(* ===== verification/EmmHandler.v ===== *)
(** The handlers of EMM messages: [mme/emm_handler.c], the sending functions of
    [mme/nas_path.c], [mme/mme_path.c] and [mme/s1ap_path.c] they use, and the two
    requests of [mme/mme_fd_path.c] to the HSS. *)

From S2P Require Import Prelude Pkbuf NasIes NasMessage NasTables NasSecurity Kdf EmmContext EmmBuild.

Module EmmHandler.
Import Pkbuf NasIes NasMessage NasTables NasSecurity Kdf EmmContext EmmBuild.
#[local] Open Scope Z_scope.

(** The status ([true] for [CORE_OK]) and the state; no result when the code
    leaves an object. *)
Definition handled : Type := option (bool * st).

(** ** Sending *)

(** [s1ap_build_...] and [nas_send_to_enb]: the message goes out when the UE has an
    eNB context and the encoder takes it. *)
Definition to_enb (E : env) (s : st) (o : output) : bool * st :=
  match enb_ue s with
  | None => (false, s)
  | Some _ => if accepts E o then (true, send s o) else (false, s)
  end.

Definition nas_send_to_downlink_nas_transport (E : env) (s : st) (pkbuf : option buf) : bool * st :=
  match pkbuf with
  | None => (false, s)
  | Some b => to_enb E s (DownlinkNasTransport (payload_bytes b))
  end.

Definition s1ap_send_initial_context_setup_request (E : env) (s : st) : bool * st :=
  to_enb E s (InitialContextSetupRequest (kenb (key (ue s))) None).

(** The context of the eNB takes the action before the message is built. *)
Definition s1ap_send_ue_context_release_command (E : env) (s : st) (cause action delay : Z) : bool * st :=
  match enb_ue s with
  | None => (false, s)
  | Some e =>
      let s := set_enb_ue s (Some (mkEnbUe (nas_tai e) (nas_e_cgi e) action)) in
      to_enb E s (UeContextReleaseCommand cause action delay)
  end.

Definition S1AP_CauseNas_normal_release : Z := 0.
Definition S1AP_CauseNas_detach : Z := 2.
Definition S1AP_UE_CTX_REL_S1_NORMAL_RELEASE : Z := 2.
Definition S1AP_UE_CTX_REL_UE_CONTEXT_REMOVE : Z := 3.

(** A message built for the UE, then sent in a downlink NAS transport. *)
Definition send_built (E : env) (s : st) (b : built) : handled :=
  '(ok, b, u) ← b;
  let s := set_ue s u in
  if negb ok then Some (false, s) else Some (nas_send_to_downlink_nas_transport E s b).

(** Some functions also test [*emmbuf]. *)
Definition send_checked (E : env) (s : st) (b : built) : handled :=
  '(ok, b, u) ← b;
  let s := set_ue s u in
  if negb (ok && bool_decide (b <> None)) then Some (false, s)
  else Some (nas_send_to_downlink_nas_transport E s b).

(** The ESM message of an attach reject: none without a session; no message at all
    when it cannot be built. *)
Definition esm_of_reject (E : env) (s : st) (esm_cause : Z) : option (option (option (list Z)) * st) :=
  match sess_list (ses (ue s)) with
  | [] => Some (Some None, s)
  | x :: _ =>
      '(ok, b, u) ← esm_build_pdn_connectivity_reject E (ue s) x esm_cause;
      match b, ok with
      | Some b, true => Some (Some (Some (payload_bytes b)), set_ue s u)
      | _, _ => Some (None, set_ue s u)
      end
  end.

Definition nas_send_attach_reject (E : env) (s : st) (emm_cause esm_cause : Z) : handled :=
  '(esmbuf, s) ← esm_of_reject E s esm_cause;
  match esmbuf with
  | None => Some (false, s)
  | Some esmbuf => send_checked E s (emm_build_attach_reject E (ue s) emm_cause esmbuf)
  end.

Definition nas_send_identity_request (E : env) (s : st) : handled :=
  send_checked E s (emm_build_identity_request E (ue s)).
Definition nas_send_authentication_request (E : env) (s : st) (rand autn : list Z) : handled :=
  send_checked E s (emm_build_authentication_request E (ue s) rand autn).
Definition nas_send_authentication_reject (E : env) (s : st) : handled :=
  '(ok, b, u) ← emm_build_authentication_reject E (ue s);
  let s := set_ue s u in
  if negb (ok && bool_decide (b <> None)) then Some (false, s)
  else Some (true, snd (nas_send_to_downlink_nas_transport E s b)).

Definition nas_send_detach_accept (E : env) (s : st) : handled :=
  match enb_ue s with
  | None => Some (false, s)
  | Some _ =>
      '(ok, s) ← (if decide (bit3 (data (nas_eps (ue s))) = 0)
                  then send_checked E s (emm_build_detach_accept E (ue s))
                  else Some (true, s));
      if negb ok then Some (false, s)
      else Some (s1ap_send_ue_context_release_command E s
                   S1AP_CauseNas_detach S1AP_UE_CTX_REL_S1_NORMAL_RELEASE 0)
  end.

(** The value returned is that of the building function. *)
Definition nas_send_tau_accept (E : env) (self : mme_context) (s : st) (initial_context : bool) : handled :=
  '(ok, b, u) ← emm_build_tau_accept E self (ue s);
  let s := set_ue s u in
  if negb ok then Some (false, s)
  else if initial_context
  then Some (to_enb E s (InitialContextSetupRequest (kenb (key u)) (payload_bytes <$> b)))
  else Some (nas_send_to_downlink_nas_transport E s b).

Definition nas_send_tau_reject (E : env) (s : st) (emm_cause : Z) : handled :=
  send_built E s (emm_build_tau_reject E emm_cause (ue s)).
Definition nas_send_service_reject (E : env) (s : st) (emm_cause : Z) : handled :=
  send_built E s (emm_build_service_reject E emm_cause (ue s)).

(** The message container of an EMM message goes to ESM as a message of its own. *)
Definition nas_send_emm_to_esm (s : st) (container : option (list Z)) : bool * st :=
  match container with
  | None | Some [] => (false, s)
  | Some l => (true, send s (EsmMessage l))
  end.

(** [mme_gtp_send_delete_all_sessions]: a request for each session that has a
    tunnel and is not being disconnected; sessions without one are removed. *)
Fixpoint delete_sessions (E : env) (s : st) (l keep : list sess) : bool * st * list sess :=
  match l with
  | [] => (true, s, keep)
  | x :: l =>
      match s_bearers x with
      | b :: _ =>
          if decide (b_sgw_s1u_teid b = 0) then delete_sessions E s l keep
          else if b_disconnecting b then delete_sessions E s l (keep ++ [x])
          else
            let o := DeleteSessionRequest (b_ebi b) in
            if accepts E o then delete_sessions E (send s o) l (keep ++ [x])
            else (false, s, keep ++ x :: l)
      | [] => delete_sessions E s l keep
      end
  end.
Definition mme_gtp_send_delete_all_sessions (E : env) (s : st) : bool * st :=
  let '(ok, s, keep) := delete_sessions E s (sess_list (ses (ue s))) [] in
  let e := ses (ue s) in
  let u := set_ses (ue s) (mkEsm (ebi e) (sgw_s11_teid e) keep (pdn_connectivity_request e)) in
  if ok : bool then (true, set_ue s (CLEAR_SESSION_CONTEXT u)) else (false, set_ue s u).

Definition mme_send_delete_session_or_detach (E : env) (s : st) : handled :=
  if SESSION_CONTEXT_IS_AVAILABLE (ue s) then Some (mme_gtp_send_delete_all_sessions E s)
  else nas_send_detach_accept E s.

Definition mme_send_delete_session_or_ue_context_release (E : env) (s : st) : bool * st :=
  match enb_ue s with
  | None => (false, s)
  | Some _ =>
      if SESSION_CONTEXT_IS_AVAILABLE (ue s) then mme_gtp_send_delete_all_sessions E s
      else s1ap_send_ue_context_release_command E s
             S1AP_CauseNas_normal_release S1AP_UE_CTX_REL_UE_CONTEXT_REMOVE 0
  end.

Definition mme_send_release_access_bearer_or_ue_context_release (E : env) (s : st) : bool * st :=
  match enb_ue s with
  | None => (false, s)
  | Some _ =>
      if BEARER_CONTEXT_IS_ACTIVE (ue s) then
        if accepts E ReleaseAccessBearersRequest
        then (true, send s ReleaseAccessBearersRequest) else (false, s)
      else s1ap_send_ue_context_release_command E s
             S1AP_CauseNas_normal_release S1AP_UE_CTX_REL_S1_NORMAL_RELEASE 0
  end.

(** The security context is cleared before the request is built; [auts] is that of an
    authentication failure. *)
Definition mme_s6a_send_air (s : st) (auts : option (list Z)) : st :=
  let s := set_ue s (CLEAR_SECURITY_CONTEXT (ue s)) in
  let u := ue s in
  send s (AuthenticationInformationRequest (imsi_bcd (ident u)) (visited_plmn_id (loc u))
            ((fun l => rand (key u) ++ l) <$> auts)).
Definition mme_s6a_send_ulr (s : st) : st :=
  send s (UpdateLocationRequest (imsi_bcd (ident (ue s))) (visited_plmn_id (loc (ue s)))).

(** [send_ue_offline_to_mgmt_agent] *)
Definition send_ue_offline_to_mgmt_agent (s : st) : st :=
  if decide (0 < imsi_len (ident (ue s)) /\ enb_ue s <> None /\
             existsb s_ipv4 (sess_list (ses (ue s))) = true)
  then send s UeOffline else s.

(** ** Handlers *)

(** K_eNB from K_ASME and the uplink count, and the first NH from it. *)
Definition derive_kenb (E : env) (u : mme_ue_t) : mme_ue_t :=
  let k := key u in
  let kenb' := mme_kdf_enb (hash_locals E) (kasme k) (i32 (ul_count (sec u))) (kenb k) in
  let nh' := mme_kdf_nh (hash_locals E) (kasme k) kenb' (nh k) in
  set_key u (mkKeys (ue_network_capability k) (ms_network_capability k) (xres k) (xres_len k)
               (kasme k) (rand k) kenb' 1 nh').
Definition update_kenb (E : env) (u : mme_ue_t) : mme_ue_t :=
  if SECURITY_CONTEXT_IS_VALID u then derive_kenb E u else u.

Definition set_capabilities (u : mme_ue_t) (ue_cap ms_cap : list Z) : mme_ue_t :=
  let k := key u in
  set_key u (mkKeys ue_cap ms_cap (xres k) (xres_len k) (kasme k) (rand k) (kenb k) (nhcc k) (nh k)).

(** The octets of a field of a message, and what the pointer of a container points
    to, with its length. *)
Definition field (m : body) (f : string) : list Z :=
  match fields m !! f with Some v => NasIes.st v | None => [] end.
Definition container (m : body) (f : string) : option (list Z) :=
  v ← fields m !! f;
  l ← buffer v;
  Some (take (Z.to_nat (le_value 2 (NasIes.st v))) l).

(** The two presence bits and the octets the attach and TAU requests share. *)
Definition visited (m : body) (bit : Z) (plmn : list Z) : list Z :=
  if decide (presencemask m .& bit <> 0) then take 3 (field m "last_visited_registered_tai") else plmn.
Definition if_present (m : body) (bit : Z) (f : string) (old : list Z) : list Z :=
  if decide (presencemask m .& bit <> 0) then field m f else old.

(** The identity of type IMSI in the structure [l], whose first octet is its length. *)
Definition set_imsi_from (s : st) (l : list Z) : option st :=
  bcd ← nas_imsi_to_bcd (drop 1 l) (rd l 0) (replicate 16 0);
  Some (mme_ue_set_imsi s bcd).

Definition EMM_CAUSE_TRACKING_AREA_NOT_ALLOWED : Z := 12.
Definition ESM_CAUSE_PROTOCOL_ERROR_UNSPECIFIED : Z := 111.

Definition emm_handle_attach_request (E : env) (self : mme_context) (s : st) (m : body) : handled :=
  match enb_ue s with
  | None => Some (false, s)
  | Some e =>
      if decide (le_value 2 (field m "esm_message_container") = 0) then Some (false, s)
      else
        let octet := rd (field m "eps_attach_type") 0 in
        let u := set_nas_eps (ue s)
                   (mkEps MME_EPS_TYPE_ATTACH_REQUEST (key_set_identifier octet) octet) in
        let u := CLEAR_PAGING_INFO (CLEAR_EPS_BEARER_ID u) in
        let u := update_kenb E u in
        let u := set_loc u (mkLocation (nas_tai e) (nas_e_cgi e) (visited_plmn_id (loc u))) in
        let s := set_ue s u in
        if decide (mme_find_served_tai (served_tai self) (nas_tai e) < 0) then
          '(_, s) ← nas_send_attach_reject E s EMM_CAUSE_TRACKING_AREA_NOT_ALLOWED
                      ESM_CAUSE_PROTOCOL_ERROR_UNSPECIFIED;
          Some (false, s)
        else
          let u := set_loc u (mkLocation (nas_tai e) (nas_e_cgi e)
                                (visited m 0x4 (plmn_id (nas_tai e)))) in
          let u := set_capabilities u (field m "ue_network_capability")
                     (if_present m 0x10 "ms_network_capability" (ms_network_capability (key u))) in
          let s := set_ue s u in
          let id := field m "eps_mobile_identity" in
          s ← (if decide (imsi_type (drop 1 id) = NAS_EPS_MOBILE_IDENTITY_IMSI)
               then set_imsi_from s id else Some s);
          let x := ses (ue s) in
          let x := mkEsm (ebi x) (sgw_s11_teid x) (sess_list x) (container m "esm_message_container") in
          Some (true, set_ue s (set_ses (ue s) x))
  end.

Definition NAS_TIME_TO_BCD (x : Z) : Z := (((x mod 10) << 4) .& 0xf0) .| ((x / 10) .& 0x0f).

Definition timezone (gmtoff : Z) : Z :=
  if decide (0 <= gmtoff) then NAS_TIME_TO_BCD (gmtoff / 900)
  else NAS_TIME_TO_BCD (- gmtoff / 900) .| 0x08.

Definition time_octets (t : time_exp) : list Z :=
  map NAS_TIME_TO_BCD [tm_year t mod 100; tm_mon t + 1; tm_mday t; tm_hour t; tm_min t; tm_sec t]
  ++ [timezone (tm_gmtoff t)].

Definition emm_information (self : mme_context) (t : time_exp) : body :=
  let m := zero_body nas_emm_information_t in
  let m := set_st "universal_time_and_local_time_zone" (time_octets t) (present 0x8 m) in
  let m := set_st "network_daylight_saving_time" [1; 0] (present 0x10 m) in
  let m := if decide (rd (full_name self) 0 <> 0)
           then set_st "full_name_for_network" (full_name self) (present 0x1 m) else m in
  if decide (rd (short_name self) 0 <> 0)
  then set_st "short_name_for_network" (short_name self) (present 0x2 m) else m.

Definition emm_handle_attach_complete (E : env) (self : mme_context) (s : st) (m : body) : handled :=
  let '(ok, s) := nas_send_emm_to_esm s (container m "esm_message_container") in
  if negb ok then Some (false, s)
  else
    '(ok, b, u) ← build_secure E (ue s) INTEGRITY_PROTECTED_AND_CIPHERED
                    (emm_message NAS_EMM_INFORMATION (emm_information self (now E)));
    let s := set_ue s u in
    if negb (ok && bool_decide (b <> None)) then Some (false, s)
    else Some (true, snd (nas_send_to_downlink_nas_transport E s b)).

Definition emm_handle_identity_response (s : st) (m : body) : handled :=
  match enb_ue s with
  | None => Some (false, s)
  | Some _ =>
      let id := field m "mobile_identity" in
      if decide (imsi_type (drop 1 id) = NAS_IDENTITY_TYPE_2_IMSI) then
        s ← set_imsi_from s id;
        Some (MME_UE_HAVE_IMSI (ue s), s)
      else Some (true, s)
  end.

Definition emm_handle_detach_request (s : st) (m : body) : handled :=
  let octet := rd (field m "detach_type") 0 in
  Some (true, set_ue s (set_nas_eps (ue s)
    (mkEps MME_EPS_TYPE_DETACH_REQUEST_FROM_UE (key_set_identifier octet) octet))).

(** The key set identifier of a service request is in the high three bits. *)
Definition emm_handle_service_request (E : env) (s : st) (m : body) : handled :=
  let ksi := rd (field m "ksi_and_sequence_number") 0 >> 5 in
  let u := set_nas_eps (ue s) (mkEps MME_EPS_TYPE_SERVICE_REQUEST ksi (data (nas_eps (ue s)))) in
  Some (true, set_ue s (update_kenb E (CLEAR_PAGING_INFO u))).

Definition emm_handle_tau_request (E : env) (self : mme_context) (s : st) (m : body) : handled :=
  match enb_ue s with
  | None => Some (false, s)
  | Some e =>
      let octet := rd (field m "eps_update_type") 0 in
      let u := set_nas_eps (ue s)
                 (mkEps MME_EPS_TYPE_TAU_REQUEST (key_set_identifier octet) octet) in
      let u := CLEAR_PAGING_INFO u in
      let u := set_loc u (mkLocation (nas_tai e) (nas_e_cgi e) (visited_plmn_id (loc u))) in
      let s := set_ue s u in
      if decide (mme_find_served_tai (served_tai self) (nas_tai e) < 0) then
        '(_, s) ← nas_send_tau_reject E s EMM_CAUSE_TRACKING_AREA_NOT_ALLOWED;
        Some (false, s)
      else
        let u := set_loc u (mkLocation (nas_tai e) (nas_e_cgi e)
                              (visited m 0x40 (plmn_id (nas_tai e)))) in
        let k := key u in
        let u := set_capabilities u
                   (if_present m 0x20 "ue_network_capability" (ue_network_capability k))
                   (if_present m 0x400 "ms_network_capability" (ms_network_capability k)) in
        Some (true, set_ue s u)
  end.

End EmmHandler.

### WHAT YOU SHOULD DO
Among the lines of the preceding data, which ones hold the word "first"? List them.

### OUTPUT
(** K_eNB from K_ASME and the uplink count, and the first NH from it. *)
(** The identity of type IMSI in the structure [l], whose first octet is its length. *)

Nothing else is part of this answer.